# Given data:
++++++++++
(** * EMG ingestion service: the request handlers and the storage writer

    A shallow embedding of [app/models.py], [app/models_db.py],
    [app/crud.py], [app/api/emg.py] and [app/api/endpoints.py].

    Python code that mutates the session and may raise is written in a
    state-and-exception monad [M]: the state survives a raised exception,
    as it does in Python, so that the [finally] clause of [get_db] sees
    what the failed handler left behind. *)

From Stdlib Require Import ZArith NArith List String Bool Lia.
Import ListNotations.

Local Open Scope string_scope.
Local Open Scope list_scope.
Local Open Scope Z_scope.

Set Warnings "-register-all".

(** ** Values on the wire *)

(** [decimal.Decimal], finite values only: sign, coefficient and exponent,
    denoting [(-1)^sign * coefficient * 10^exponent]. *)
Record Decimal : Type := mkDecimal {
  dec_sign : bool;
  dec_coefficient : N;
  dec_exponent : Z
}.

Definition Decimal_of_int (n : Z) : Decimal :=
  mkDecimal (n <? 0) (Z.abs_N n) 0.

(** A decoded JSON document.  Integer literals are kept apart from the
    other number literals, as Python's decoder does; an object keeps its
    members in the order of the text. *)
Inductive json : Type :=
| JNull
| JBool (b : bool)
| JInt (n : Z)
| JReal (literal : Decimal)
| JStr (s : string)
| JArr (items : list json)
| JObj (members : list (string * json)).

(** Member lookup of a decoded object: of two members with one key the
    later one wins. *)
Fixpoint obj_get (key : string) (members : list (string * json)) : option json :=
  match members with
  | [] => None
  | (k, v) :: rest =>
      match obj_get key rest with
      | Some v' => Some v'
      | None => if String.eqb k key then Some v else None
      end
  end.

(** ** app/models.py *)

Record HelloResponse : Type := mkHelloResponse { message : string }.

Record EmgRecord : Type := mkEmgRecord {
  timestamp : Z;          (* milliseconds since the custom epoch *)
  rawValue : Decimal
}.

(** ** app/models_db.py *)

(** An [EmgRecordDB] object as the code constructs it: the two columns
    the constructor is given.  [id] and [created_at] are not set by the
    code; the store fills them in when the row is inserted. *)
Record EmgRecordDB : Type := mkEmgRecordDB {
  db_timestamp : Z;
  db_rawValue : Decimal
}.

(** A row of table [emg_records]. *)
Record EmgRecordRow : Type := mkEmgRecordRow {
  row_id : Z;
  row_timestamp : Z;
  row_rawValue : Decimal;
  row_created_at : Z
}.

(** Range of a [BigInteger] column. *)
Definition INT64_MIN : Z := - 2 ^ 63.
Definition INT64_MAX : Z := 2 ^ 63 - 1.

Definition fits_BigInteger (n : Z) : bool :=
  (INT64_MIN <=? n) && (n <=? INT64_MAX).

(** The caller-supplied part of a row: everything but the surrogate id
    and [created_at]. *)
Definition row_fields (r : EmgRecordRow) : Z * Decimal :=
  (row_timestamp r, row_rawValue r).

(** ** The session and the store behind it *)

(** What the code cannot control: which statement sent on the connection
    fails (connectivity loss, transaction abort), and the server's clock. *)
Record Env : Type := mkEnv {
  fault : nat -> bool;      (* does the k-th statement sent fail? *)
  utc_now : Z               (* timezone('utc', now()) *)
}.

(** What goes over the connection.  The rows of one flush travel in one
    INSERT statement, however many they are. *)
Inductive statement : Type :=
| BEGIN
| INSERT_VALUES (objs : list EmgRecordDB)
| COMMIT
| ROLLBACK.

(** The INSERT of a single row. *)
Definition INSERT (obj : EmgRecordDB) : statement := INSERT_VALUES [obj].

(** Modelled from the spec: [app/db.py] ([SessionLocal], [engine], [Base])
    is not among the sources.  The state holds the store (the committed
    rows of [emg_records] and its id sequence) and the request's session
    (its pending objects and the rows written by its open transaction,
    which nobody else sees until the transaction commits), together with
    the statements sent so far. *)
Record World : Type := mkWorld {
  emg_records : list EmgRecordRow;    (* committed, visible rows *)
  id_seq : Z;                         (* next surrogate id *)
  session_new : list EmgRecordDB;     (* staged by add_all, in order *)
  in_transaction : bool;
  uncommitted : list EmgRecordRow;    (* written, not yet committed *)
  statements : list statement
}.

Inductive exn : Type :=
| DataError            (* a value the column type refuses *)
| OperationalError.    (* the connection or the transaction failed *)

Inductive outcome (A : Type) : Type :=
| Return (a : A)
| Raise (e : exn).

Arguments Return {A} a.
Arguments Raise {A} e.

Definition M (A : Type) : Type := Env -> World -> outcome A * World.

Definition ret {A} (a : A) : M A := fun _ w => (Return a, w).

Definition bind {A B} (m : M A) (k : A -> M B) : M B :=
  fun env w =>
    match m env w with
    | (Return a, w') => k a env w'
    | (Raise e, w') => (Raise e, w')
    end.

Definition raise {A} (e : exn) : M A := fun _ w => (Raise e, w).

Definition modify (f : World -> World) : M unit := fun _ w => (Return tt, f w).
++++++++++
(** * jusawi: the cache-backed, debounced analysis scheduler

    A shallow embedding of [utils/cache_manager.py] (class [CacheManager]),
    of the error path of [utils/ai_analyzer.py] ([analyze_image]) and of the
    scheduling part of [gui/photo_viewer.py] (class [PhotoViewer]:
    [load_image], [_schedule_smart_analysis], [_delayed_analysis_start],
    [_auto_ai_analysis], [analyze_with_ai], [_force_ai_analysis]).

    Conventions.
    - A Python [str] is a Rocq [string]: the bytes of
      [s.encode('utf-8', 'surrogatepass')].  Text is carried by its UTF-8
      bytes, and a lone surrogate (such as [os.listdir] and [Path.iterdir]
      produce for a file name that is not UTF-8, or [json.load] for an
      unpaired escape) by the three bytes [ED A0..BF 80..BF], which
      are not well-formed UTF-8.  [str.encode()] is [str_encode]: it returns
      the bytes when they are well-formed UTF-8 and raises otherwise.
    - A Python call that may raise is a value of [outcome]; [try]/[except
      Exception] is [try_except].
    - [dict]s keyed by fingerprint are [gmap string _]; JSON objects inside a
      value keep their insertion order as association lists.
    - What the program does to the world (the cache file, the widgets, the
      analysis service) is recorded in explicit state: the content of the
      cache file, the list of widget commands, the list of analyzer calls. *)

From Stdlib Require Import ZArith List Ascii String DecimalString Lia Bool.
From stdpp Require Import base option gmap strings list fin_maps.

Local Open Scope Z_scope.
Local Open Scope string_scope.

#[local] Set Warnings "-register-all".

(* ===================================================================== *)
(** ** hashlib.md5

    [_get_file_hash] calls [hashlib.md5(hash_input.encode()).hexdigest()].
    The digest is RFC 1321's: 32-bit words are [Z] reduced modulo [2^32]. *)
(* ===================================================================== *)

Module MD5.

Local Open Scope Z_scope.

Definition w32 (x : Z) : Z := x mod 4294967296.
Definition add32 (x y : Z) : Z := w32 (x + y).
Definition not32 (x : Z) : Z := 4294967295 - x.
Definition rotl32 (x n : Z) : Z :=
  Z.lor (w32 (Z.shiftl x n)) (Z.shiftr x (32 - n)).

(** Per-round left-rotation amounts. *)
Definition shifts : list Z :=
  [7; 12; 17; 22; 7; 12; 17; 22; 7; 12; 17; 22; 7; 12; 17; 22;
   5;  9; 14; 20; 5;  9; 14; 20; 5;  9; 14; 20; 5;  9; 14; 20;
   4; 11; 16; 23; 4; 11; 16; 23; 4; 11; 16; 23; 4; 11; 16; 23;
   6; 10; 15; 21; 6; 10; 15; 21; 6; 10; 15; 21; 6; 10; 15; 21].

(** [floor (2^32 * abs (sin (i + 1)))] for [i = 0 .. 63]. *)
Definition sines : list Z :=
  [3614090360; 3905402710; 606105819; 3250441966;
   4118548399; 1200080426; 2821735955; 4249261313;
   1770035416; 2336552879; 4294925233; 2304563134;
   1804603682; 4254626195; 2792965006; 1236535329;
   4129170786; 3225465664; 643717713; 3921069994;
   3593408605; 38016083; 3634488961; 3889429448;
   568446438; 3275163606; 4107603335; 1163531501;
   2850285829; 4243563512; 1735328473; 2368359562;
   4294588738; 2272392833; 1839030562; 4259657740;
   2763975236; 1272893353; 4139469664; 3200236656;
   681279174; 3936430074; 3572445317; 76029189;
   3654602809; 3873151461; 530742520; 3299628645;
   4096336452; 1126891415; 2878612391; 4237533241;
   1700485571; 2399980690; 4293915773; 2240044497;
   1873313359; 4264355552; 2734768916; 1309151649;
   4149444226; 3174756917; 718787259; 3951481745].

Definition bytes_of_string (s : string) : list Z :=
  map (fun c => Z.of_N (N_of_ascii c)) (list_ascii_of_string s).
++++++++++
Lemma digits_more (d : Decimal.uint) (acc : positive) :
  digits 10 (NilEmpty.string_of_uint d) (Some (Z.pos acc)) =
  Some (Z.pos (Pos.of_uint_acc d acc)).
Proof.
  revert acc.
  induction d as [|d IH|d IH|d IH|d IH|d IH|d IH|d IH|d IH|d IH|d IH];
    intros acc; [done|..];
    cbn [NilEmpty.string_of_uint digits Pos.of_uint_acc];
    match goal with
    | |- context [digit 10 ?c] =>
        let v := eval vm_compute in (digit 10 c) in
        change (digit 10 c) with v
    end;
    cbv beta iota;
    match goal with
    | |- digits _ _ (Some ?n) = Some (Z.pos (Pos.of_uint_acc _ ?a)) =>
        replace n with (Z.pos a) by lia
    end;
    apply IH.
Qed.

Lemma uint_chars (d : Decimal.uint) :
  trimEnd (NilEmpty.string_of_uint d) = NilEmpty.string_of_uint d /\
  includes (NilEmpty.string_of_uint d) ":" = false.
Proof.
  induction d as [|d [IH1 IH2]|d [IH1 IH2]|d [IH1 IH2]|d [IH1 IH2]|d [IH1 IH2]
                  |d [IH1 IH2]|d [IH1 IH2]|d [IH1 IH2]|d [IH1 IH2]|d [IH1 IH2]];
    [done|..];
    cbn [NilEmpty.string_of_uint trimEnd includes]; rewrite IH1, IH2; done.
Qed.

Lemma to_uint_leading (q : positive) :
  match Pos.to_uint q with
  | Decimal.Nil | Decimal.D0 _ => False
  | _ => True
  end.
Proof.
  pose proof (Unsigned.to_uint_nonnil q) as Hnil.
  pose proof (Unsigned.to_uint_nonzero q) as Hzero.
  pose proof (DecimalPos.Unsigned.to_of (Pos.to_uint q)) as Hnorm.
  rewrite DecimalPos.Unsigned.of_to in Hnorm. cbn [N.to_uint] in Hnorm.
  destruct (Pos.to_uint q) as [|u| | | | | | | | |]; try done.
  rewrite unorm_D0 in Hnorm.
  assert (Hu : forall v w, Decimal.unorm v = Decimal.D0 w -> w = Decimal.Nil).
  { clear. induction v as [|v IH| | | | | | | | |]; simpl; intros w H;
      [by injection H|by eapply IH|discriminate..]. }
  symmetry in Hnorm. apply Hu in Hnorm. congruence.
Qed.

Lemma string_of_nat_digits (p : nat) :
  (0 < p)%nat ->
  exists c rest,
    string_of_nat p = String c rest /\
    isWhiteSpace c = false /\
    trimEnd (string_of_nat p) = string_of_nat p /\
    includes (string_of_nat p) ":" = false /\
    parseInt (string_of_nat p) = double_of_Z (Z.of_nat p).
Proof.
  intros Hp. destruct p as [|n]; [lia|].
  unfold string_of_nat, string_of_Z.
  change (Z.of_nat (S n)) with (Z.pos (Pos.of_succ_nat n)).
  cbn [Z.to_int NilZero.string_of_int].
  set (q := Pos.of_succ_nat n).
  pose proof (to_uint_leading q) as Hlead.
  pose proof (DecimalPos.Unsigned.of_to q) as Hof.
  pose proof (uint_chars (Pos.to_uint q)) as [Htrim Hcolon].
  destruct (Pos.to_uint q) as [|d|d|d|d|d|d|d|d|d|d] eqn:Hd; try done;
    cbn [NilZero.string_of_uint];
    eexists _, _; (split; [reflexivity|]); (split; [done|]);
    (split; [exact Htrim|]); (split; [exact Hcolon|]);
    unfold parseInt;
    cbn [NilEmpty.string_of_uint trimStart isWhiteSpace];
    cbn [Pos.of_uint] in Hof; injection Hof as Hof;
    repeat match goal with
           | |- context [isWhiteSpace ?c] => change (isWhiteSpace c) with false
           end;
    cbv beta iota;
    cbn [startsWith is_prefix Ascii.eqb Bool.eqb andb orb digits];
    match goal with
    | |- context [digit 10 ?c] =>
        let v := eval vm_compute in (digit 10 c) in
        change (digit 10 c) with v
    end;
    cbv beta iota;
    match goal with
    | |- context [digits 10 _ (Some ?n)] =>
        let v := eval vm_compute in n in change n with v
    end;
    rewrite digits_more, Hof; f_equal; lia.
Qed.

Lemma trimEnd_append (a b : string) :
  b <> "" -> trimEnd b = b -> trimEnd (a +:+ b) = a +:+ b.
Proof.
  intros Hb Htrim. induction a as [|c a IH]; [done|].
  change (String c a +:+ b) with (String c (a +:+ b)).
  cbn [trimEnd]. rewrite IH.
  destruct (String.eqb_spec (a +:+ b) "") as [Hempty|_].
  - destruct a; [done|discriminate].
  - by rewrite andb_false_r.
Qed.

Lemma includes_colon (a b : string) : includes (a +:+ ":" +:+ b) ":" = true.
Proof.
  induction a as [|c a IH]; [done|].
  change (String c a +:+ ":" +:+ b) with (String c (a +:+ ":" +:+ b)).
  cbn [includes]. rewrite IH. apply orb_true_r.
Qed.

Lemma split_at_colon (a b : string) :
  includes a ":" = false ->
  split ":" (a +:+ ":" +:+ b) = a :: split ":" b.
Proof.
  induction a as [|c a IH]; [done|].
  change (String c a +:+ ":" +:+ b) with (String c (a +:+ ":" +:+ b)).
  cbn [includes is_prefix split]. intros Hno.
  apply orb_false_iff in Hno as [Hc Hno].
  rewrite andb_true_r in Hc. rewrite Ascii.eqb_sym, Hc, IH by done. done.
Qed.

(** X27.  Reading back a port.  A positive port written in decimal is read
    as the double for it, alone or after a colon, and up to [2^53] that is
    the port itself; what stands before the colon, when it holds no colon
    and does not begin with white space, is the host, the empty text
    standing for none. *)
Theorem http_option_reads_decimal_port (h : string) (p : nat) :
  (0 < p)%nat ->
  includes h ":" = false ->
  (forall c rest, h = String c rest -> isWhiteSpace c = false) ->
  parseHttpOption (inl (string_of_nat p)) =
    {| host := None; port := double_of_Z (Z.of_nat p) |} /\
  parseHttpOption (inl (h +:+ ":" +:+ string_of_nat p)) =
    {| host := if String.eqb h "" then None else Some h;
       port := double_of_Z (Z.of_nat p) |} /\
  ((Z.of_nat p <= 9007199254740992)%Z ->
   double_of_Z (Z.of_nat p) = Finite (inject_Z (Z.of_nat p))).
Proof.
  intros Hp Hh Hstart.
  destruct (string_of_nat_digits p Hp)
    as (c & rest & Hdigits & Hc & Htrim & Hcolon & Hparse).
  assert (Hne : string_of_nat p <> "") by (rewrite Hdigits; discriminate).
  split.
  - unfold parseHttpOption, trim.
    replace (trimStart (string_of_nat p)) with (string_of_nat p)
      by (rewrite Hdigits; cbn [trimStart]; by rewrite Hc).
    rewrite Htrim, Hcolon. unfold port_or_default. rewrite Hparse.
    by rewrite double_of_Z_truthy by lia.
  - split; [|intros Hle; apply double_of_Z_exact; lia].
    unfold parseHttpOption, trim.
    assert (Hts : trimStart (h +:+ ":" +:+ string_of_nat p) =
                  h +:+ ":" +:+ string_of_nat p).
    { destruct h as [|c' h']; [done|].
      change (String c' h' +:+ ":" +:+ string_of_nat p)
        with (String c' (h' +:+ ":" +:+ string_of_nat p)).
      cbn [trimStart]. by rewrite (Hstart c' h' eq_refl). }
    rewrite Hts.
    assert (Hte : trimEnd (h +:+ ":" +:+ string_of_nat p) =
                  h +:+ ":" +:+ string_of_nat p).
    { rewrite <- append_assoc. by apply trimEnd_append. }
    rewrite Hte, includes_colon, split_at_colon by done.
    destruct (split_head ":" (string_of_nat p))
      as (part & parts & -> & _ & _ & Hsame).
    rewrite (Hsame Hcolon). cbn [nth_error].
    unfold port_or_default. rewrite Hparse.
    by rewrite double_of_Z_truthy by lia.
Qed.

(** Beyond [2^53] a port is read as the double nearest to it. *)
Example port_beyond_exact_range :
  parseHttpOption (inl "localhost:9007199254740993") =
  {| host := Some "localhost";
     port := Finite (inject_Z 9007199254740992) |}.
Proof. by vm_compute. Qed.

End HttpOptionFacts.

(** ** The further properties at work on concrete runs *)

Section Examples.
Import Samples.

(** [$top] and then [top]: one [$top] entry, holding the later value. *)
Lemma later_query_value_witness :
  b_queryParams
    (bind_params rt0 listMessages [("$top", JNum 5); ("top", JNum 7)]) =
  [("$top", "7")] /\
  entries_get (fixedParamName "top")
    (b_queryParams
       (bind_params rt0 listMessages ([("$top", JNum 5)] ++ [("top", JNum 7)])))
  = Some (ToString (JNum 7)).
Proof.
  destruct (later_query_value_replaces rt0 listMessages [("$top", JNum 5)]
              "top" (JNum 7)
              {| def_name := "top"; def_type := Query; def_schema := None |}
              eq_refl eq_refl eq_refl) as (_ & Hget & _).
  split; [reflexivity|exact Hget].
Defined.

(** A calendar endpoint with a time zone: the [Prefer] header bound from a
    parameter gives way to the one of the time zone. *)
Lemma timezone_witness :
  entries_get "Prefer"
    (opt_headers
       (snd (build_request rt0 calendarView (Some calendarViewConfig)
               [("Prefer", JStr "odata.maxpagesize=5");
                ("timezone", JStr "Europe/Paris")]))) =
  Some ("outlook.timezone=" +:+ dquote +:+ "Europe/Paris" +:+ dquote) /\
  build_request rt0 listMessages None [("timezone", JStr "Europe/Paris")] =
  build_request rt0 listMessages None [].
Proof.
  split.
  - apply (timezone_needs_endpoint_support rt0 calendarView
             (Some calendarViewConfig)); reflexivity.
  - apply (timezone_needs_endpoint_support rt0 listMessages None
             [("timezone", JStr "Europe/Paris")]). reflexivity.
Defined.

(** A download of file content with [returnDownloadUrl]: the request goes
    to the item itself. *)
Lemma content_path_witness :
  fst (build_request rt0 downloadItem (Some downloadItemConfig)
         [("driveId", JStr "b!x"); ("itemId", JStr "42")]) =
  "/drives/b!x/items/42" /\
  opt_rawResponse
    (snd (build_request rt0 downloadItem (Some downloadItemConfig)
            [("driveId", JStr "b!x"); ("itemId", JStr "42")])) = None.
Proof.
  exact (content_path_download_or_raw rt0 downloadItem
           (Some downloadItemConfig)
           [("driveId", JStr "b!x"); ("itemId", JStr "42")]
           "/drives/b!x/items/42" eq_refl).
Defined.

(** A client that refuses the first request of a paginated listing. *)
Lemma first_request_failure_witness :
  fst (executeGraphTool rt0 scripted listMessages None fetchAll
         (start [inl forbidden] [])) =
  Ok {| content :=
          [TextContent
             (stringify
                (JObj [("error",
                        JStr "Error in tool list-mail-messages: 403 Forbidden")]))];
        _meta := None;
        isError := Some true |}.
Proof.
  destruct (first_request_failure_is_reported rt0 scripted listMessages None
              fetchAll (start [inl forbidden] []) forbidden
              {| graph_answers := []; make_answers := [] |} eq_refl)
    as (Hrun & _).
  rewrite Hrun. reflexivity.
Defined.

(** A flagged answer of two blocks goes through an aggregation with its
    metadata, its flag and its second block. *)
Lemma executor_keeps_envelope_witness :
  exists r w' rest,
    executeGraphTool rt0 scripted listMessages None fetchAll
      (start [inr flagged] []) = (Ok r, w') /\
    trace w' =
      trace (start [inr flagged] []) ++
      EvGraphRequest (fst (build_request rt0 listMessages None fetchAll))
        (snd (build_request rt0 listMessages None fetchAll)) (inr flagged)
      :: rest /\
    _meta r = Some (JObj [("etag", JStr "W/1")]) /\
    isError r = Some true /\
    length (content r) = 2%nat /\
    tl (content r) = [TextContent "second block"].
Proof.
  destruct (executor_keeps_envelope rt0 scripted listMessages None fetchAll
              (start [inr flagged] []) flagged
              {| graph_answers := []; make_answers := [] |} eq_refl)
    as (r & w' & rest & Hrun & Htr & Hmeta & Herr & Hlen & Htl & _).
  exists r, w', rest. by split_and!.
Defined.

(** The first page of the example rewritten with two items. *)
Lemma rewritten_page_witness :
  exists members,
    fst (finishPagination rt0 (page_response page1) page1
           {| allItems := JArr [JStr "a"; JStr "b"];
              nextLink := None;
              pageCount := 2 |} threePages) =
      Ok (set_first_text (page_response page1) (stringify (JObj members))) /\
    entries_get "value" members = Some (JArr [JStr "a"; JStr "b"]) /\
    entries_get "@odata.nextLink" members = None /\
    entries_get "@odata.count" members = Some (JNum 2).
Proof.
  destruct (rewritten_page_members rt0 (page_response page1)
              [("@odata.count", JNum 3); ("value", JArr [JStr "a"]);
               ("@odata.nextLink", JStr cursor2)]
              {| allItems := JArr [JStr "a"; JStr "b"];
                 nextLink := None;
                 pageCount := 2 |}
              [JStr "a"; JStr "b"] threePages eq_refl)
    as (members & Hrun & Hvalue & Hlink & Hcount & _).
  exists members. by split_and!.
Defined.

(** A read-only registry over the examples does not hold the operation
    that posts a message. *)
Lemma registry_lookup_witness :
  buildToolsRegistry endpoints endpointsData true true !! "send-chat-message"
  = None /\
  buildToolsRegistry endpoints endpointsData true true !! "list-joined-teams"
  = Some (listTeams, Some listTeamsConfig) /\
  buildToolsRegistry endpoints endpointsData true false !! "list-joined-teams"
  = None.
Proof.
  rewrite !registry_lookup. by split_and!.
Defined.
++++++++++
# Action item:
Reproduce word for word the material above, starting with the line that has "Inductive exn : Type" and stopping after the line that has "(Raise e, w).".

# Exercise result:
Inductive exn : Type :=
| DataError            (* a value the column type refuses *)
| OperationalError.    (* the connection or the transaction failed *)

Inductive outcome (A : Type) : Type :=
| Return (a : A)
| Raise (e : exn).

Arguments Return {A} a.
Arguments Raise {A} e.

Definition M (A : Type) : Type := Env -> World -> outcome A * World.

Definition ret {A} (a : A) : M A := fun _ w => (Return a, w).

Definition bind {A B} (m : M A) (k : A -> M B) : M B :=
  fun env w =>
    match m env w with
    | (Return a, w') => k a env w'
    | (Raise e, w') => (Raise e, w')
    end.

Definition raise {A} (e : exn) : M A := fun _ w => (Raise e, w).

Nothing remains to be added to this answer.